Consciously or not, most of us know that we all live within a system of rules that we have no choice but to follow. We are the computational substrate for an algorithm that incrementally optimizes for the greatest possible redistribution of wealth from the poor to the rich. This is not what anyone wants -- not even the richest, who live in anxiety about what would happen if they lost their wealth and had to become one of us. The system has its own life, requiring no outside intervention for its continued operation, like a daemon running on a server.
What's being called "AI" doesn't have much to do with intelligence. It's a change of degree, not kind. The more of the human computational substrate gets replaced with silicon, the less human discernment and choice can interfere with the efficiency of the optimization process. All the brakes, all the moderating factors, can be taken out of the picture. AI is not, and isn't supposed to, model the mind of a person because a person has a conscience, and a program does not.

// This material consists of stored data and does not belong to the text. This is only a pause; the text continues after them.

Lemma fill_run (repl : bool) m d0 g c t V1 s0 s :
  let P := holding S (dir S V) (global V) in
  ran S P s0 s → obs s0 = V → obs s = ready repl m d0 V1 → marked S repl i g c V t V1 → holding S (dir S V) g (obs s) →
  (if sealed then c = g ∧ global V < g < 2 ^ 64 else c = 0 ∧ g = global V) → (sealed = true → g_vault_sealer s0 = Some S) →
  (if repl then V !! slot_id i = Some (m, d0) ∧ authentic S (counter_of (table_in V) i) (m, d0) = true else True) →
  wp (store_data ← (if sealed then sealer ← defined (g_vault_sealer s0); seal_object sealer label c data store_len else mret data);
      put_object repl (meta (slot_id i)) store_data t (Z.of_nat i) c)
    (stores s0) (stores s0) s.
Proof.
  intros P Hr Ho0 Hob M Hh Hc Hse Hold. pose proof (tg_inv _ _ _ T) as HI. pose proof (vinv_table _ _ HI) as Ht.
  pose proof (tw_global _ Ht) as Hgl. change (vt_global (table_in V)) with (global V) in Hgl.
  assert (global (obs s) = g) as Eg.
  { unfold global. rewrite Hob. unfold ready. destruct repl; [rewrite table_in_insert by done|]; rewrite (mk_table _ _ _ _ _ _ _ _ M); apply M. }
  assert (global V ≤ g) as Hle by (destruct sealed; lia).
  assert (∀ d s1, went S (allowed (content S V) k (Some v) (global V)) s0 s1 → obs s1 = obs s → stored c d →
    wp (put_object repl (meta (slot_id i)) d t (Z.of_nat i) c) (stores s0) (stores s0) s1) as Hput.
  { intros d s1 Hw1 Ho1 Hd. assert (∀ st s', ran S (allowed (content S V) k (Some v) g) s1 s' ∧ allowed (content S V) k (Some v) g (obs s') ∧
      (st = PSA_SUCCESS → ∀ k', content S (obs s') k' = updated k (Some v) (content S V) k') ∧ (smooth S s' → st = PSA_SUCCESS) →
      stores s0 st s') as Hq.
    { intros st s' (Hr1 & Ha & Hs & HR). split_and!; [|by eapply allowed_mono|done|done]. eapply went_trans; [done|].
      eapply went_mono; [intros V'; by apply allowed_mono|]. apply ran_went; [done| |].
      - intros V' HV'. rewrite Ho1, Eg. apply HV'.
      - rewrite Ho1, Eg. apply Ha. }
    eapply wp_mono; [apply (put_run repl m d0 g c t V1 d s1); rewrite ?Ho1; try assumption|apply Hq|apply Hq].
    - apply Hw1.
    - destruct sealed; lia. }
  apply wp_bind. destruct (Bool.bool_dec sealed true) as [Es|Es%Bool.not_true_is_false]; rewrite Es in Hc, Hse |- *.
  - destruct Hc as [-> Hg]. rewrite Hse by done. apply wp_bind. eapply wp_defined; [done|].
    apply (seal_run S); [apply Hr|done|rewrite store_len_small; by rewrite Es|].
    intros bytes st s' Hn Hl He' Hb Hs Esl. assert (obs s' = obs s) as Ho' by (unfold obs; by rewrite Hn).
    assert (went S (allowed (content S V) k (Some v) (global V)) s0 s') as Hw.
    { eapply went_mono; [intros V'; apply holding_allowed|]. eapply (seal_went _ s0 s g); try done.
      - intros V' HV'. rewrite Ho0. apply HV'.
      - rewrite Ho0, Eg. lia. }
    destruct (seal_ok label g data st bytes Esl) as [_ Hok]. destruct (Z.eqb_spec st PSA_SUCCESS) as [E1|E1].
    + apply Hput; [done|done|]. unfold stored. rewrite Es. destruct (Hok E1) as [Hlb Hop]. split_and!; [lia|done|done].
    + split_and!; [done| |done|]. { rewrite Ho'. eapply allowed_mono; [exact Hle|]. by apply holding_allowed. }
      intros [HR _]. pose proof (seal_works label g data) as Hw'. by rewrite Esl in Hw'.
  - destruct Hc as [-> ->]. apply wp_ret, Hput; [|done|unfold stored; by rewrite Es].
    eapply went_mono; [intros V'; apply holding_allowed|]. apply ran_went; [done| |].
    + intros V' HV'. rewrite Ho0. apply HV'.
    + rewrite Ho0. lia.
Qed.

Lemma write_run (repl : bool) m d0 s0 s :
  let P := holding S (dir S V) (global V) in
  ran S P s0 s → obs s0 = V → obs s = V → (sealed = true → g_vault_sealer s0 = Some S ∧ global V < 2 ^ 64 - 1) →
  (if repl then V !! slot_id i = Some (m, d0) ∧ authentic S (counter_of (table_in V) i) (m, d0) = true ∧
                buf_read (g_vault_ct s) 0 (md_len m) = Some d0
   else ∀ o, V !! slot_id i = Some o → is_sealed o.1 = false) →
  wp (set_object (g_vault_sealer s0) owner sub uid flags data (table_in V) repl (slot_id i) (Z.of_nat i) store_len m)
    (stores s0) (stores s0) s.
Proof.
  intros P Hr Ho0 Ho Hse Hrepl.
  set (tg := if sealed then table_in V <| vt_global := (vt_global (table_in V) + 1) mod 2 ^ 64 |> else table_in V).
  set (c := if sealed then vt_global tg else 0).
  change (wp (mark_slot repl sealed tg (Z.of_nat i) c ≫= λ t1, when repl (stage_object m) ;;
    (if sealed then defined (g_vault_sealer s0) ≫= λ sealer, seal_object sealer label c data store_len else mret data) ≫= λ store_data,
    put_object repl (meta (slot_id i)) store_data t1 (Z.of_nat i) c) (stores s0) (stores s0) s).
  pose proof T as [HI Hi Hun Hst _ Hop]. pose proof (tw_global _ (vinv_table _ _ HI)) as Hgl.
  set (g := if sealed then vt_global (table_in V) + 1 else vt_global (table_in V)).
  assert (tg = (if sealed then table_in V <| vt_global := g |> else table_in V) ∧
          (if sealed then c = g ∧ global V < g < 2 ^ 64 else c = 0 ∧ g = global V)) as [Etg Hcg].
  { unfold c, tg, g, global in *. destruct (Bool.bool_dec sealed true) as [Es|Es%Bool.not_true_is_false]; rewrite Es; [|done].
    destruct (Hse Es). rewrite Z.mod_small by lia. split_and!; [done|done|lia|lia]. }
  assert (0 ≤ c < 2 ^ 64 ∧ 0 ≤ g < 2 ^ 64 ∧ vt_global (table_in V) ≤ g) as (Hc & Hg & Hle).
  { unfold global in Hcg. revert Hcg. destruct (Bool.bool_dec sealed true) as [Es|Es%Bool.not_true_is_false]; rewrite Es; lia. }
  assert (holding S (dir S V) (global V) V) as HhV by by constructor.
  rewrite Etg. apply wp_bind. rewrite <-Ho. apply (mark_slot_run S repl sealed i g c s); rewrite ?Ho; try assumption.
  - apply Hr.
  - intros Es. rewrite Es in Hcg. unfold global in Hcg. tauto.
  - destruct repl; [|done]. destruct Hrepl as (H1 & H2 & _). exists (m, d0). split_and!; [done|done|]. by apply (Hop _ H1).
  - intros st s1 Hn Hr1 Hh1 HR1. apply stores_failed; [done|done|by eapply ran_trans|done|done].
  - intros t1 s1 Hr1 Hc1 M. assert (ran S P s0 s1) as Hr01 by by eapply ran_trans.
    assert (sealed = true → g_vault_sealer s0 = Some S) as Hse' by (intros Es; by apply Hse).
    pose proof (mk_holding _ _ _ _ _ _ _ _ M) as Hh1.
    apply wp_bind, wp_when; intros Er.
    + destruct repl; [|done]. destruct Hrepl as (H1 & H2 & H3).
      assert (table_in (obs s1) = t1) as Et1 by apply M.
      apply (stage_run S i m d0 s1); try assumption.
      * apply Hr1.
      * apply M.
      * rewrite Et1. apply M.
      * apply M.
      * by rewrite (mk_slot _ _ _ _ _ _ _ _ M).
      * by rewrite Hc1.
      * intros st s2 Hn Hr2 Hh2 HR2. rewrite (ho_dir _ _ _ _ Hh1) in Hr2, Hh2. assert (global V ≤ global (obs s1)) as Hgle.
        { unfold global at 2. rewrite Et1, (mk_global _ _ _ _ _ _ _ _ M). done. }
        apply stores_failed; [done|done| |by eapply holding_mono|done].
        eapply ran_trans; [done|]. eapply ran_mono; [|done]. intros V'. by apply holding_mono.
      * intros s2 Hr2 Ho2 Hh2. rewrite (ho_dir _ _ _ _ Hh1) in Hr2, Hh2. rewrite <-Ho2 in Hh2.
        assert (global (obs s1) = g) as Eg1. { unfold global. rewrite Et1. apply M. }
        rewrite Eg1 in Hr2, Hh2. eapply (fill_run true m d0 g c t1 (obs s1) s0 s2); try assumption; [|done].
        eapply ran_trans; [done|]. eapply ran_mono; [|done]. intros V'. by apply holding_mono.
    + subst repl. by eapply (fill_run false m d0 g c t1 (obs s1) s0 s1).
Qed.
End object.

(** ** The operation *)

Lemma check_replaced_run id m d c P s E Q : env S s → P (obs s) → obs s !! id = Some (m, d) → object_wf (m, d) →
  (∀ st s', ran S P s s' → obs s' = obs s → st ≠ PSA_SUCCESS →
     (smooth S s' → g_vault_sealer s = Some S → has_any (md_flags m) WH_NVM_FLAGS_NONEXPORTABLE = true) → E st s') →
  (∀ b s', ran S P s s' → obs s' = obs s → b = authentic S c (m, d) →
     (b = true → buf_read (g_vault_ct s') 0 (md_len m) = Some d) → Q b s') →
  wp (check_replaced id m c) E Q s.
Proof.
  intros He HP Hd Hw HE HQ. unfold check_replaced. wp_do (read_sealed_run S id m d c P); [done..|].
  intros st s1 (Hok & Hne & Hsig & Hper & _ & HR). apply wp_if; intros E1; bool_hyps.
  { rewrite E1 in *. destruct Hne as [Hr1 Ho1]; [done|]. apply wp_ret, HQ; [done|done|by rewrite Hsig|done]. }
  apply wp_if; intros E2; bool_hyps.
  { destruct (Hne E2) as [Hr1 Ho1]. apply wp_early, HE; [done|done|done|]. intros HRel Hs.
    destruct (HR HRel Hs) as [?|[?|?]]; [done|done|by apply Hper]. }
  destruct (Hok E2) as (pt & s2 & -> & Hr2 & Ho2 & Hct & Ha & _ & _ & Hl).
  assert (md_len m - WT_VAULT_SEAL_TAG_LEN ≤ WT_VAULT_OBJECT_MAX) as Hn. { unfold authentic in Ha. simpl in Ha. bool_hyps. lia. }
  wp_do (zeroize_run S pt s2); [apply Hr2|done|done|]. intros [] s3 ->. by apply wp_ret, HQ.
Qed.

Lemma slot_of_id i : (i < slots)%nat → u32 (slot_id i - WT_HSM_VAULT_ID_BASE) = Z.of_nat i.
Proof. intros Hi. unfold slot_id, slots in *. replace (WT_HSM_VAULT_ID_BASE + Z.of_nat i - WT_HSM_VAULT_ID_BASE) with (Z.of_nat i) by lia. apply u32_small. lia. Qed.

Section operation.
Context (owner sub uid flags : Z) (data : list Z) (L : label_ranges owner sub uid flags).
Let k : vkey := (owner, sub, uid).
Let v : vobj := (flags, Some data).
(** The object may not be overwritten. *)
Definition protected (C : vkey → option vobj) (k : vkey) : Prop :=
  ∃ o, C k = Some o ∧ has_any o.1 (WT_VAULT_FLAG_KEY .| WT_VAULT_FLAG_WRITE_ONCE) = true.
Definition valid_set : Prop := Z.of_nat (length data) ≤ WT_VAULT_OBJECT_MAX ∧ flags .&~ WT_HSM_VAULT_FLAG_MASK = 0.
Record set_post s (st : Z) s' : Prop := {
  sp_outcome : outcome k (Some v) s st s';
  sp_protected : protected (content S (obs s)) k → ran S (same S (obs s)) s s' ∧ same S (obs s) (obs s') ∧ st ≠ PSA_SUCCESS;
  sp_works : smooth S s' → g_vault_nvm s = true → g_vault_sealer s = Some S → valid_set → st = PSA_SUCCESS ∨
    (st = PSA_ERROR_NOT_PERMITTED ∧ protected (content S (obs s)) k) ∨
    (st = PSA_ERROR_INSUFFICIENT_STORAGE ∧ content S (obs s) k = None ∧ ∀ i, (i < slots)%nat → obs s' !! slot_id i ≠ None);
}.
Lemma same_went s s' k' v' : ran S (same S (obs s)) s s' → same S (obs s) (obs s') →
  went S (allowed (content S (obs s)) k' v' (global (obs s))) s s'.
Proof.
  intros Hr Hs. eapply went_mono; [intros V; apply same_allowed|]. apply ran_went; [done| |].
  - intros V HV. unfold global. rewrite (sm_global _ _ _ HV). lia.
  - unfold global. rewrite (sm_global _ _ _ Hs). lia.
Qed.
Lemma same_outcome s s' st k' v' : ran S (same S (obs s)) s s' → same S (obs s) (obs s') → st ≠ PSA_SUCCESS → outcome k' v' s st s'.
Proof. intros Hr Hs Hn. split_and!; [by apply same_went|by apply same_allowed|done]. Qed.
Lemma set_failed s st s' : ran S (same S (obs s)) s s' → same S (obs s) (obs s') → st ≠ PSA_SUCCESS →
  (smooth S s' → g_vault_nvm s = true → g_vault_sealer s = Some S → valid_set →
    (st = PSA_ERROR_NOT_PERMITTED ∧ protected (content S (obs s)) k) ∨
    (st = PSA_ERROR_INSUFFICIENT_STORAGE ∧ content S (obs s) k = None ∧ ∀ i, (i < slots)%nat → obs s' !! slot_id i ≠ None)) →
  set_post s st s'.
Proof. intros Hr Hs Hn HR. constructor; [by apply same_outcome|done|]. intros. right. by apply HR. Qed.
Lemma same_content V V' : same S V V' → content S V' = content S V.
Proof. intros Hs. unfold content. by rewrite (sm_dir _ _ _ Hs). Qed.

(** The entry of an object that the lookup found, and what it means that it
    found none. *)
Lemma found_entry V i m d k' : vinv S V → vt_reserved (table_in V) = 0 → (i < slots)%nat → V !! slot_id i = Some (m, d) →
  label_key (md_label m) = Some k' → ∃ b, entry S (table_in V) V i = Some (k', (wt_hsm_vault_flags_of (md_label m), b)).
Proof. intros HI Hr Hi Ho Hl. rewrite (entry_free S V i (m, d)) by done. unfold entry_of. simpl. rewrite Hl. simpl. eauto. Qed.
Lemma entry_content V i k' o : vinv S V → (i < slots)%nat → entry S (table_in V) V i = Some (k', o) → content S V k' = Some o.
Proof. intros HI Hi He. eapply find_in_lookup; [by apply vinv_keys_apart|]. by rewrite dir_lookup, He. Qed.
Lemma absent_entry V k' : vt_reserved (table_in V) = 0 →
  (∀ i o, (i < slots)%nat → V !! slot_id i = Some o → label_key (md_label o.1) ≠ Some k') →
  ∀ j o, (j < slots)%nat → entry S (table_in V) V j ≠ Some (k', o).
Proof.
  intros Hr Hn j o Hj He. unfold entry in He. rewrite current_free in He by done.
  destruct (V !! slot_id j) as [o'|] eqn:Ho; [|done]. simpl in He. apply entry_of_label in He. by apply (Hn j o').
Qed.
Lemma absent_content V k' : (∀ j o, (j < slots)%nat → entry S (table_in V) V j ≠ Some (k', o)) → content S V k' = None.
Proof.
  intros Hn. apply find_in_None. intros j o Hj. pose proof (lookup_lt_Some _ _ _ Hj) as Hlt. rewrite length_dir in Hlt.
  rewrite dir_lookup in Hj by done. injection Hj as Hj. by apply (Hn j o).
Qed.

The absence of the superego is the point; the scary thing about AI is not that it's too much like a mind, but that it's not like one enough. Human "flaws" like the ability to get bored, distracted, frustrated, or angry are exactly why the entire planet hasn't been melted down into paperclips quite yet.
An engine never thinks about its daddy
And an engine never needs to write its name
(Drive-By Truckers, "The Day John Henry Died")
Yes, I get all my information from podcasts, because I can't read a book while I'm driving or scooping the litter box. The other day I was listening to a "Behind the Bastards" episode from last year, "Why Is the Rent So Damn High?" I keep thinking about something Robert Evans said on it about landlords, which is that yes, they are and have always been awful, but in the 1980s and before, small landlords exercised discretion and didn't always try to extract the maximum possible amount of money from their tenants. Once automated software arrived that provided landlords with analytics that showed exactly how much rent they could get away with charging, some were initially resistant, but eventually most adopted the automated price-fixing, and in a regime of deregulation no one cared to stop it. "Oh yeah, we should try to help people." But the computer said we shouldn't. There doesn't even need to be a computer, as Justin McElroy said. But computers make it all faster, meaner, and harder to sabotage. They feel no mercy. And if we still do, there's nothing we can do about it. In an integrated circuit, the gears are too small to throw sand in.